I had to reach over and get him back.
He napped on my lap, or in his baby carrier which I had on me at all times.
He wasn’t left with a sitter until he was almost one, and that day I had to cut my date with my husband short because I couldn’t enjoy myself.
I was so overcome with fear something would happen to him, it was all I could think about.
I realized my anxiety wasn’t healthy for either of us but tried to keep my mouth shut about it.
Every time I discussed it with another mom, they didn’t do the things I did or worry the way I’d worry.
It made me feel ashamed and dumb, and it reinforced what I already knew: I needed to try and break away just a little bit and stop thinking the worst.
The thing was, I was so afraid if I relaxed a bit about it, something horrible would happen to him.
He was one when I moved him into his own room.
That first day, when he fell asleep, I went in about ten times to make sure the window was closed and locked. I kept having visions of someone sneaking in his room and doing horrible things to him — things I don’t even want to say because I don’t know how those thoughts crept into my mind.
That was over 17 years ago. I now have three teenagers and I’ve worked through some of this, but man, that fear has never gone away.
My oldest drives now and I can’t relax until he’s texted me telling me he’s gotten to his destination safely.
If they wake up at night to go to the bathroom or get a drink, I still shoot up in my bed and get up to ask them if they are all right.
There have been days when dropping them off for school has been overwhelming and I wait outside the school, or will do a drive by if I’m out running errands to make sure everything looks normal.
When they were in elementary school, there were days I’d call the main office, claiming I had the wrong number, just to make sure the secretary sounded happy like she always did when I picked the kiddos up. That meant there wasn’t anything bad happening like my mind was telling me there was.
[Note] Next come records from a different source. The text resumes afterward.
(** X12. The result of a call depends on the message only through its bytes
    and its error: it is the same however the transport cuts the message
    into reads, and whatever buffer the pool hands out, of any positive
    size and with any stale content. *)
Theorem doOnce_ignores_fragmentation_and_pool
    (bm : BenchEcho) (env1 env2 : CallEnv) (mt : Z) (reader1 reader2 : Reader) :
  chConns bm <> [] ->
  ready bm env1 -> ready bm env2 ->
  Intn env1 = Intn env2 ->
  (forall frame, Write env1 frame = Write env2 frame) ->
  NextReader env1 = inr (mt, reader1) ->
  NextReader env2 = inr (mt, reader2) ->
  received reader1 = received reader2 ->
  read_error reader1 = read_error reader2 ->
  doOnce bm env1 = doOnce bm env2.
Proof.
  intros Hne [[[p w] Hget1] Hrb1] [[pw2 Hget2] Hrb2] HI HW H1 H2 Hrecv Herr.
  destruct (chConns bm) as [|conn waiting] eqn:Hch; [done|].
  rewrite <- HI, Hget1 in Hget2. injection Hget2 as <-.
  rewrite (doOnce_returns bm env1 conn waiting p w Hch Hget1 Hrb1).
  rewrite (doOnce_returns bm env2 conn waiting p w Hch) by
    (by rewrite <- ?HI).
  unfold call_result. by rewrite HW, H1, H2, Hrecv, Herr.
Qed.

Lemma doOnce_ignores_fragmentation_and_pool_witness :
  doOnce bm_example
    (mkCallEnv 0 (fun _ => None) [x00]
       (inr (BinaryMessage, [([x2a], RNil); ([], REOF)])))
  = doOnce bm_example
      (mkCallEnv 0 (fun _ => None) [xff; xff; xff]
         (inr (BinaryMessage, [([], RNil); ([x2a], REOF)]))).
Proof.
  apply (doOnce_ignores_fragmentation_and_pool bm_example _ _ BinaryMessage
           [([x2a], RNil); ([], REOF)] [([], RNil); ([x2a], REOF)]);
    try reflexivity.
  - discriminate.
  - split; [by eexists | simpl; lia].
  - split; [by eexists | simpl; lia].
Defined.

Lemma chunked_received chunks :
  received (chunked chunks) = concat chunks /\
  read_error (chunked chunks) = None.
Proof.
  unfold chunked. induction chunks as [|c chunks [IH1 IH2]].
  - done.
  - rewrite fmap_cons, <- app_comm_cons.
    change (received ((c, RNil) :: ?r)) with (c ++ received r).
    change (read_error ((c, RNil) :: ?r)) with (read_error r).
    by rewrite IH1, IH2.
Qed.

(** X13. Against the echoing server a call succeeds. When the write goes
    through and the reply is what the server's handler writes back for the
    binary message carrying the payload, the call returns no error, in
    however many chunks the reply is read. *)
Theorem doOnce_succeeds_on_echo
    (bm : BenchEcho) (env : CallEnv) (conn : nat) (waiting : list nat)
    (p w : list byte) (chunks : list (list byte)) :
  chConns bm = conn :: waiting ->
  getBuffers bm (Intn env) = Some (p, w) ->
  (0 < length (rbuffer env))%nat ->
  Write env w = None ->
  concat chunks = (Server.OnMessage BinaryMessage p).2 ->
  NextReader env
    = inr ((Server.OnMessage BinaryMessage p).1, chunked chunks) ->
  doOnce bm env = (Returned None, [w], set_chConns bm (waiting ++ [conn])).
Proof.
  intros Hch Hget Hrb Hw Hchunks Hnext.
  rewrite (doOnce_returns bm env conn waiting p w Hch Hget Hrb).
  unfold call_result. rewrite Hw, Hnext.
  destruct (chunked_received chunks) as [-> ->]. rewrite Hchunks.
  simpl. by rewrite (proj2 (bytes_Equal_true _ _) eq_refl).
Qed.

Lemma doOnce_succeeds_on_echo_witness :
  doOnce bm_example
    (mkCallEnv 0 (fun _ => None) [x00]
       (inr (BinaryMessage, chunked [[]; [x2a]])))
  = (Returned None, [[x82; x01; x2a]], set_chConns bm_example [0%nat]).
Proof.
  apply (doOnce_succeeds_on_echo bm_example _ 0%nat [] [x2a] [x82; x01; x2a]
           [[]; [x2a]]); try reflexivity.
  simpl. lia.
Defined.

(** The loop never reads past the buffer, fills it from where it stood, and
    grows it only when it is full. *)
Lemma read_loop_length fuel : forall rlen reader buf nread res buf' nread',
  (nread <= length buf)%nat ->
  read_loop fuel rlen reader buf nread = Some (res, buf', nread') ->
  (nread' <= length buf')%nat /\
  (length buf <= length buf')%nat /\
  (length buf' <= max (length buf) (nread + length (received reader) + rlen))%nat /\
  ((nread + length (received reader) < length buf)%nat ->
     length buf' = length buf).
Proof.
  induction fuel as [|fuel IH];
    intros rlen reader buf nread res buf' nread' Hn Hloop; [done|].
  simpl in Hloop.
  set (buf1 := if (nread =? length buf)%nat then buf ++ take rlen buf else buf)
    in *.
  assert (Hb1 : (nread <= length buf1)%nat /\ (length buf <= length buf1)%nat /\
                (length buf1 <= max (length buf) (nread + rlen))%nat /\
                ((nread < length buf)%nat -> buf1 = buf)).
  { unfold buf1. destruct (nread =? length buf)%nat eqn:Hfull.
    - apply Nat.eqb_eq in Hfull. rewrite length_app, length_take.
      split_and!; try lia.
    - apply Nat.eqb_neq in Hfull. split_and!; try done; lia. }
  destruct Hb1 as (Hn1 & Hge1 & Hle1 & Hsame1).
  destruct (Read reader (length buf1 - nread)) as [[data err] reader'] eqn:HR.
  apply Read_spec in HR as (Hfit & Hnil & Heof & Herr).
  destruct (write_at_prefix buf1 data nread) as [Hlen2 _]; [lia|].
  destruct err as [| |e].
  - destruct Hnil as (Hrecv & _ & _); [done|].
    apply IH in Hloop as (I1 & I2 & I3 & I4); [|lia].
    rewrite Hlen2 in I2, I3, I4. rewrite Hrecv, length_app.
    assert (Hnn : (nread + length data + length (received reader')
                   = nread + (length data + length (received reader')))%nat)
      by lia.
    split_and!; try lia.
    intros Hlt. rewrite I4 by lia. by rewrite Hsame1 by lia.
  - destruct Heof as [Hrecv _]; [done|]. simplify_eq. rewrite Hlen2.
    split_and!; try lia. intros Hlt. by rewrite Hsame1 by lia.
  - destruct (Herr e) as [Hrecv _]; [done|]. simplify_eq. rewrite Hlen2.
    split_and!; try lia. intros Hlt. by rewrite Hsame1 by lia.
Qed.

(** X14. The read buffer of a call stays within one pooled buffer of the
    message. Started on a pooled buffer of [rlen > 0] bytes, the loop of
    [doOnce] ends with [nread] the length of the message and a buffer of at
    least [rlen] and at most the message length plus [rlen] bytes; a
    message shorter than the pooled buffer is read without growing it. *)
Theorem read_loop_buffer_bounded (rbuf : list byte) (reader : Reader) :
  (0 < length rbuf)%nat ->
  exists buf' nread',
    read_loop (S (reader_size reader)) (length rbuf) reader rbuf 0
      = Some (read_error reader, buf', nread') /\
    nread' = length (received reader) /\
    take nread' buf' = received reader /\
    (length rbuf <= length buf' <= length (received reader) + length rbuf)%nat /\
    ((length (received reader) < length rbuf)%nat ->
       length buf' = length rbuf).
Proof.
  intros Hpos.
  destruct (read_loop_spec (S (reader_size reader)) (length rbuf) reader rbuf 0)
    as (buf' & nread' & Hloop & Htake); try lia.
  exists buf', nread'. simpl in Htake.
  destruct (read_loop_length _ _ _ _ _ _ _ _ (Nat.le_0_l _) Hloop)
    as (H1 & H2 & H3 & H4).
  assert (Hn : nread' = length (received reader)).
  { rewrite <- Htake, length_take. lia. }
  split_and!; try done; try lia.
Qed.

Lemma read_loop_buffer_bounded_witness :
  exists buf' nread',
    read_loop 7 2 [([x01; x02; x03], RNil); ([x04; x05], REOF)] [x00; x00] 0
      = Some (None, buf', nread') /\
    nread' = 5%nat /\
    take nread' buf' = [x01; x02; x03; x04; x05] /\
    (2 <= length buf' <= 5 + 2)%nat /\
    ((5 < 2)%nat -> length buf' = 2%nat).
Proof.
  apply (read_loop_buffer_bounded [x00; x00]
           [([x01; x02; x03], RNil); ([x04; x05], REOF)]).
  simpl. lia.
Defined.

End EchoTransport.

(** ** The session [init] leaves, closed-loop mode *)

Section EchoConfig.
Import BenchEcho EchoMore Examples.

Variable EncodeClientMessage : Z -> list byte -> list byte.

Lemma getBuffers_total bm r :
  length (pbuffers bm) = 1024%nat -> length (wbuffers bm) = 1024%nat ->
  is_Some (getBuffers bm r).
Proof.
  intros Hl1 Hl2. unfold getBuffers. rewrite Hl2.
  replace (wrapu32 (Z.of_nat 1024)) with 1024 by reflexivity.
  replace (1024 =? 0) with false by reflexivity.
  assert (Hidx : (Z.to_nat (wrapu32 r mod 1024) < 1024)%nat).
  { unfold wrapu32.
    pose proof (Z.mod_pos_bound (r mod 2 ^ 32) 1024 ltac:(lia)). lia. }
  destruct (lookup_lt_is_Some_2 (pbuffers bm) _ ltac:(rewrite Hl1; exact Hidx))
    as [p Hp].
  destruct (lookup_lt_is_Some_2 (wbuffers bm) _ ltac:(rewrite Hl2; exact Hidx))
    as [w Hw].
  rewrite Hp, Hw. by eexists.
Qed.

(** X15. After [init] no call panics, whatever index the random source
    draws: the two tables have the 1024 entries [getBuffers] indexes modulo
    their length. With a connection in the session and a pooled buffer that
    is not empty every call returns, with nil or with an error. *)
Theorem doOnce_after_init_returns (env : Env) (bm bm' : BenchEcho)
    (cenv : CallEnv) :
  BenchEcho.init EncodeClientMessage env bm = Ok bm' ->
  (doOnce bm' cenv).1.1 <> Panicked /\
  (ConnsMap bm <> [] -> (0 < length (rbuffer cenv))%nat ->
     exists r, (doOnce bm' cenv).1.1 = Returned r).
Proof.
  intros Hinit.
  destruct (init_buffers _ env bm bm' Hinit) as (Hl1 & Hl2 & _).
  destruct (getBuffers_total bm' (Intn cenv) Hl1 Hl2) as [[p w] Hget].
  clear Hl1 Hl2.
  apply echo_init_Ok in Hinit as (_ & _ & _ & Hch & _).
  split.
  - unfold doOnce. rewrite Hget.
    destruct (chConns bm') as [|conn0 waiting0]; [done|].
    destruct (Write cenv w); [done|].
    destruct (NextReader cenv) as [e|[mt reader]]; [done|].
    destruct (read_loop _ _ _ _ _) as [[[[e|] buf] n]|]; try done.
    destruct (negb (mt =? BinaryMessage)); [done|].
    by destruct (negb (bytes_Equal p (take n buf))).
  - intros Hne Hrb. rewrite <- Hch in Hne.
    destruct (chConns bm') as [|conn waiting] eqn:Hch'; [done|].
    rewrite (doOnce_returns bm' cenv conn waiting p w Hch' Hget Hrb).
    by eexists.
Qed.

(** X16. Every session [init] completes on has a usable configuration: a
    positive payload size and sampling interval, a percentile list that is
    not empty, a concurrency no larger than the number of connections (and,
    on a machine with at least one and at most a million CPUs, at least 0,
    and at least 1 when there is a connection), every connection queued
    exactly once, in map order, and 1024 payloads of exactly [Payload]
    bytes each. *)
Theorem echo_init_configuration (env : Env) (bm bm' : BenchEcho) :
  BenchEcho.init EncodeClientMessage env bm = Ok bm' ->
  (1 <= Payload bm' /\ 0 < PsInterval bm' /\ Percents bm' <> []) /\
  (Concurrency bm' <= Z.of_nat (length (ConnsMap bm)) /\
   (1 <= NumCPU env <= 1000000 ->
      0 <= Concurrency bm' /\ (ConnsMap bm <> [] -> 1 <= Concurrency bm'))) /\
  (chConns bm' = ConnsMap bm /\ ConnsMap bm' = ConnsMap bm) /\
  (length (pbuffers bm') = 1024%nat /\
   Forall (fun p => Z.of_nat (length p) = Payload bm') (pbuffers bm')).
Proof.
  intros Hinit.
  destruct (init_buffers _ env bm bm' Hinit) as (Hl1 & _ & Hpair).
  assert (Hlens : Forall (fun p => Z.of_nat (length p) = Payload bm')
                    (pbuffers bm')).
  { apply Forall_lookup. intros i p Hp.
    destruct (Hpair i) as (p' & Hp' & _ & Hlen).
    { apply lookup_lt_Some in Hp. by rewrite Hl1 in Hp. }
    rewrite Hp in Hp'. injection Hp' as <-. rewrite Hlen.
    apply echo_init_Ok in Hinit as (_ & _ & _ & _ & Hpos & _). lia. }
  clear Hpair.
  refine ((fun H => conj (proj1 H) (conj (proj1 (proj2 H))
             (conj (proj2 (proj2 H)) (conj Hl1 Hlens)))) _).
  clear Hl1 Hlens.
  split_and!; revert Hinit;
    unfold BenchEcho.init;
    match goal with
    | |- context [BenchEcho.fill_buffers ?f ?s ?n ?k ?i ?a ?b] =>
        generalize (BenchEcho.fill_buffers f s n k i a b)
    end;
    intros [pb wb];
    (destruct (GetFrameworkPid env) as [e|pid]; [discriminate|]);
    (destruct (NewPSCounter env pid); [discriminate|]);
    intros Heq; inversion Heq as [Hbm]; clear Heq;
    cbn [Payload PsInterval Percents Concurrency chConns ConnsMap].
  - destruct (Payload bm <=? 0) eqn:Hp; [lia|]. apply Z.leb_gt in Hp. lia.
  - destruct (PsInterval bm <=? 0) eqn:Hp; [done|]. by apply Z.leb_gt in Hp.
  - destruct (length (Percents bm) =? 0)%nat eqn:Hp; [done|].
    apply Nat.eqb_neq in Hp. by destruct (Percents bm).
  - clear Hbm.
    match goal with
    | |- context [if ?c >? ?n then _ else _] => destruct (c >? n) eqn:Hc
    end; [lia|].
    rewrite Z.gtb_ltb in Hc. by apply Z.ltb_ge in Hc.
  - clear Hbm. intros Hcpu.
    assert (HM : mul64 (NumCPU env) 1000 = NumCPU env * 1000)
      by (apply mul64_exact; int_range).
    rewrite HM.
    assert (Hne : ConnsMap bm <> [] -> 1 <= Z.of_nat (length (ConnsMap bm))).
    { destruct (ConnsMap bm); [done|]. simpl. lia. }
    destruct (Concurrency bm <=? 0) eqn:Hc0;
      [apply Z.leb_le in Hc0 | apply Z.leb_gt in Hc0];
      (match goal with
       | |- context [if ?c >? ?n then _ else _] => destruct (c >? n) eqn:Hc
       end;
       [apply Z.gtb_lt in Hc
       | rewrite Z.gtb_ltb in Hc; apply Z.ltb_ge in Hc]);
      (split; [lia | intros Hx; specialize (Hne Hx); lia]).
  - done.
  - done.
Qed.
I’ve been called irrational. I’ve been told to “cut the cord.” I lost sleep and was asked why I always think of the worst possible scenario.
Because of this, I usually keep my fears about something happening to my kids to myself.
Before giving birth, I never worried about bad things happening. In fact, I was always pretty calm, happy and never thought about any of the things that creep into my head now.
This behavior drives my kids bonkers. They say I’m too overprotective and I’ve kept them in a bubble. They didn’t go to preschool, take the bus to school, or ever go to a friend’s house without me until they were teenagers. Even then, I needed to speak with a parent and would count down the minutes until I could come get them.
What if the parents are mean to them?
What if they fall and get hurt because no one is paying attention?
What if they feel uncomfortable and miss me?
What if they are in a horrible situation and no one is there to help them?
None of these things have ever happened in the past seventeen years and yet…
Yet I still go to the bad place so easily and make sure my phone is two inches in front of my face when they are with their dad at night or sleeping at a friend’s house.
I try every single day to try and strike a balance so they aren’t too sheltered and I’m not getting splinters in my feet from pacing the floor because I’m physically sick with worry.
And every day it’s hard.
I don’t do well with the unknown, and I can’t imagine life without my children in it. They are my world and I feel connected to them in ways I’ve never been connected to anyone.
I know there is an element of selfishness in this. I say really mean things to myself about it and don’t love this part of me.
I want my kids to have a great life. But my desire to keep them safe can make me feel out of control and can rule my days and my mind.
I have to constantly remind myself (in between deep breaths) that I only have control over so much, I can not keep them in my four walls for their entire life, and my parents weren’t like this and I turned out just fine.